◆ Directions
Scan the entries below for the word "Fixpoint". Copy each line that has it.

(Stored items)
=== Section Start ===
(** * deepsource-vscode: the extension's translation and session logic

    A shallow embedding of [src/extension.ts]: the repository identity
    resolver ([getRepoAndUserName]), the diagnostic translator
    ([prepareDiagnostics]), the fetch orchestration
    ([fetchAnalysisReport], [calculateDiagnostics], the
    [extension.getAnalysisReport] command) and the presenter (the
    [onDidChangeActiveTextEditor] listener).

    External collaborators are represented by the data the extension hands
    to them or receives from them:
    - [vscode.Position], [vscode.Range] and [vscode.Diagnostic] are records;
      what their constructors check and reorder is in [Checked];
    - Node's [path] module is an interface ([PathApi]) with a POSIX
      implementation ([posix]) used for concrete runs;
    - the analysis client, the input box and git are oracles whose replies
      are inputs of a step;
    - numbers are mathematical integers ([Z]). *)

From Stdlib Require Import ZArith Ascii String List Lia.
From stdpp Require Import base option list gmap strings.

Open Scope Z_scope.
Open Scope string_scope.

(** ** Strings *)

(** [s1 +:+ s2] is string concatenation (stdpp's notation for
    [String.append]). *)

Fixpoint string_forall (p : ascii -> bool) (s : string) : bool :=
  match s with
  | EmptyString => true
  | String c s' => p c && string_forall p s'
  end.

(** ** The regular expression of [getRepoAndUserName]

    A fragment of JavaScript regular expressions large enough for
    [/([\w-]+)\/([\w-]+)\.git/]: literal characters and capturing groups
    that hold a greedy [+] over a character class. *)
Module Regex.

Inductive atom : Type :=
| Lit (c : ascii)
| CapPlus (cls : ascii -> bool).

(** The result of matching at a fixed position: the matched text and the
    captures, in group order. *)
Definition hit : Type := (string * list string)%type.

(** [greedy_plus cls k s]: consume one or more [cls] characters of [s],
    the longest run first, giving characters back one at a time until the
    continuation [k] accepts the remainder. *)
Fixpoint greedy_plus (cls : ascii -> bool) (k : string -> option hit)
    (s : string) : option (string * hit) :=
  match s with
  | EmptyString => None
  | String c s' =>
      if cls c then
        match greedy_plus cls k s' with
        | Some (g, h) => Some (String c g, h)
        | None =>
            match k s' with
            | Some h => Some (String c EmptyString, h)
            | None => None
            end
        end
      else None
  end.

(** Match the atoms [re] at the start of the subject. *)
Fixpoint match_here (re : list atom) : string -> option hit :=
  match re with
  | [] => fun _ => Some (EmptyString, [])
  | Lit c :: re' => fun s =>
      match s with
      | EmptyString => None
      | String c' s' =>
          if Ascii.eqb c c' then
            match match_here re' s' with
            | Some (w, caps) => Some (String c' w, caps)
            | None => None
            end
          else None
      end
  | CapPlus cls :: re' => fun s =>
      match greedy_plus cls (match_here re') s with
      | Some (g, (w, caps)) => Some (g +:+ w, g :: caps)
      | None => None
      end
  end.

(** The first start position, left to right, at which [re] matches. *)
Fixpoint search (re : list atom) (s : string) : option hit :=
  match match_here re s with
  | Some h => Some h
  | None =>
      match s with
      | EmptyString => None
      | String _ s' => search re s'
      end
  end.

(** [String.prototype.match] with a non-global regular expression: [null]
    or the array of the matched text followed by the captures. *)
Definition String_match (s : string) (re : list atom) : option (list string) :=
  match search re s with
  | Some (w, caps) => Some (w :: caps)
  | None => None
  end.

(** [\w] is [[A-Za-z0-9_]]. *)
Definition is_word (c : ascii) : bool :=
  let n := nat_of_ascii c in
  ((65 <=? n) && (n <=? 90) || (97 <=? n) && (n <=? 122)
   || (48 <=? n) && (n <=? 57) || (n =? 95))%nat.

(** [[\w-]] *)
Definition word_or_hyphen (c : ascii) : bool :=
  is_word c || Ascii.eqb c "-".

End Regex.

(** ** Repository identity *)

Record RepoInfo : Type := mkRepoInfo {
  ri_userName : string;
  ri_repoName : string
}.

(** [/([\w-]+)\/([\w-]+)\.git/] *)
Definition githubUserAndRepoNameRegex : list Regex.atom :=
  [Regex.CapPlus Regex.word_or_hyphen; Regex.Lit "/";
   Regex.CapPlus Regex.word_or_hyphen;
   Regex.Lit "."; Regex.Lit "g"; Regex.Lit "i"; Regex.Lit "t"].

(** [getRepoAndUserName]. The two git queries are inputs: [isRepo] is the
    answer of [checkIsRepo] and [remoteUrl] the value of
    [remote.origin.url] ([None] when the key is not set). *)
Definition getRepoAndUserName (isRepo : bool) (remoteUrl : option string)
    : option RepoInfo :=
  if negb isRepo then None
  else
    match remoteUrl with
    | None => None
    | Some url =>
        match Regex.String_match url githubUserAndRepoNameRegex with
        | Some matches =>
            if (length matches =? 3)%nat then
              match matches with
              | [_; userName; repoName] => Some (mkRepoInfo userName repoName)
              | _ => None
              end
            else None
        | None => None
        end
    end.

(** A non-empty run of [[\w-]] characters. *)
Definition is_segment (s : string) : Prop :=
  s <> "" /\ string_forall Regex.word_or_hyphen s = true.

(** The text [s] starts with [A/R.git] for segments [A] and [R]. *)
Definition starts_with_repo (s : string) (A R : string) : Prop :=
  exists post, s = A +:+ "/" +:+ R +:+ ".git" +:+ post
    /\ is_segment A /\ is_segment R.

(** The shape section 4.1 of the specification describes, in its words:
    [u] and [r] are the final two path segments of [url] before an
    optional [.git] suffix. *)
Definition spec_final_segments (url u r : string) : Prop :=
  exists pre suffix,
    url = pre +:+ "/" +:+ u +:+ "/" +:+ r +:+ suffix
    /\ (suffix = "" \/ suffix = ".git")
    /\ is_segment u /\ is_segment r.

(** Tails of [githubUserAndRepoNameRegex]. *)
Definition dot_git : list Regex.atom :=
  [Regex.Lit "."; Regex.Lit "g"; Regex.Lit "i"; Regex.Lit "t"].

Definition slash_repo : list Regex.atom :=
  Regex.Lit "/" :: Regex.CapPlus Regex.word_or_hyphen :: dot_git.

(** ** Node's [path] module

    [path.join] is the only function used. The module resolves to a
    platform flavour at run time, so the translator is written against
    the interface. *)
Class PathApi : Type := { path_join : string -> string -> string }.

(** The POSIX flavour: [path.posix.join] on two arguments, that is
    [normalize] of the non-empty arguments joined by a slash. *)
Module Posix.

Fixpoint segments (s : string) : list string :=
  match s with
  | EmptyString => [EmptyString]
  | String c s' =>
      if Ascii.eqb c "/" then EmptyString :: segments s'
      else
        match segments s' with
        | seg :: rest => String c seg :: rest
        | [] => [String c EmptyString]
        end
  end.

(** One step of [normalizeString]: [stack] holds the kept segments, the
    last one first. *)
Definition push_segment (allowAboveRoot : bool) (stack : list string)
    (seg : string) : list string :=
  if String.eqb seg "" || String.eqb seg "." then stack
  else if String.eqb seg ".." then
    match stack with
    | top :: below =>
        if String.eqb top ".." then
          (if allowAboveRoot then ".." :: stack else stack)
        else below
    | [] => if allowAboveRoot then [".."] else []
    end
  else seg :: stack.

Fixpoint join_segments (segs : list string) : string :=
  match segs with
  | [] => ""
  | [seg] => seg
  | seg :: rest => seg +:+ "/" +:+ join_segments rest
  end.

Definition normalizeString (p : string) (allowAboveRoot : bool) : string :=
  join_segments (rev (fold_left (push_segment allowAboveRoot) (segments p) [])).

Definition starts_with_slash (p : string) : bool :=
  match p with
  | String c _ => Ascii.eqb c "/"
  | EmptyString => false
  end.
=== Section End ===
◆ Response to the exercise
Fixpoint string_forall (p : ascii -> bool) (s : string) : bool :=
Fixpoint greedy_plus (cls : ascii -> bool) (k : string -> option hit)
Fixpoint match_here (re : list atom) : string -> option hit :=
Fixpoint search (re : list atom) (s : string) : option hit :=
Fixpoint segments (s : string) : list string :=
Fixpoint join_segments (segs : list string) : string :=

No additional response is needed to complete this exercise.